■ **What you will do**
Whenever the word "JavaScript" appears in a line of the data below, copy that line.

(Dataset entries)
>>>
(** * RosterLogic workforce engine: resolver, decision matrix, rule index
      and entitlement ledger

    A shallow embedding of the engine
    ([src/Engine/Resolver.js], [src/Engine/Rules.js],
    [src/Engine/WorkspaceProcessor.js], [src/Engine/Ledger.js],
    [src/Utils/Helpers.js], [src/Utils/SchemaValidator.js],
    [src/Utils/Validation.js], [src/Utils/Logger.js], [src/Config.js])
    together with the properties stated about it.

    Conventions of the embedding.
    - JavaScript strings are [string]s of code units; the string primitives
      ([toUpperCase], [trim], ...) are given for the ASCII range.
    - A spreadsheet cell is a [Cell]: text, an integer number, a date (an
      instant, in epoch milliseconds) or [undefined] (a read outside the row
      or through a missing header). A number is one that [String] prints in
      full (an integer of magnitude below 10^21), and a rule's id is a text,
      as the [Rule] type documents it.
    - What the Apps Script host provides and the repository does not define
      ([Utilities.formatDate], date parsing, number parsing, the rendering of
      a date, the collation behind [localeCompare], the text of the host's
      own exceptions) is collected in the class [Host]. [localeCompare] is
      any consistent comparison that orders all strings, which is what the
      language asks of it; in particular it may report two strings that
      differ as equal.
    - A sheet is its header row and its data rows; [getDataRange().getValues()]
      never returns an empty array, so the header row always exists. A tab
      with no content is a sheet none of whose cells has content; its
      [getLastColumn()] is 0, and otherwise [getLastColumn()] is the width
      of the data range. What is written to a sheet is what is read back
      from it.
    - [CONFIG.isDryRun] is an argument of the two ledger functions, and a
      missing sheet is [None].
    - [Array.prototype.sort] is the stable sort by the comparator.
    - A spreadsheet file is the map of its tabs by name. A call that can
      throw ends in a [Completion]; the log buffer is threaded through the
      calls that write to it, and every [new Date()] is an argument.

    Part I is the program, module by source file, followed by the
    vocabulary of the statements and by sample data; Part II is the
    properties, each claim under its id; Part III is further properties of
    the code, numbered X1, X2, ... *)

From Stdlib Require Import ZArith Ascii.
From Stdlib Require String QArith.
From stdpp Require Import gmap strings list pretty sorting.

Local Open Scope Z_scope.

(* stdpp's solvers clear hypotheses they have already consumed *)
#[local] Set Warnings "-clear-no-such-hyp".

(* ===================================================================== *)
(** * Part I: the program                                                 *)
(* ===================================================================== *)

(** ** JavaScript string primitives *)

Module Js.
<<<
■ **Completed task**
    - JavaScript strings are [string]s of code units; the string primitives
(** ** JavaScript string primitives *)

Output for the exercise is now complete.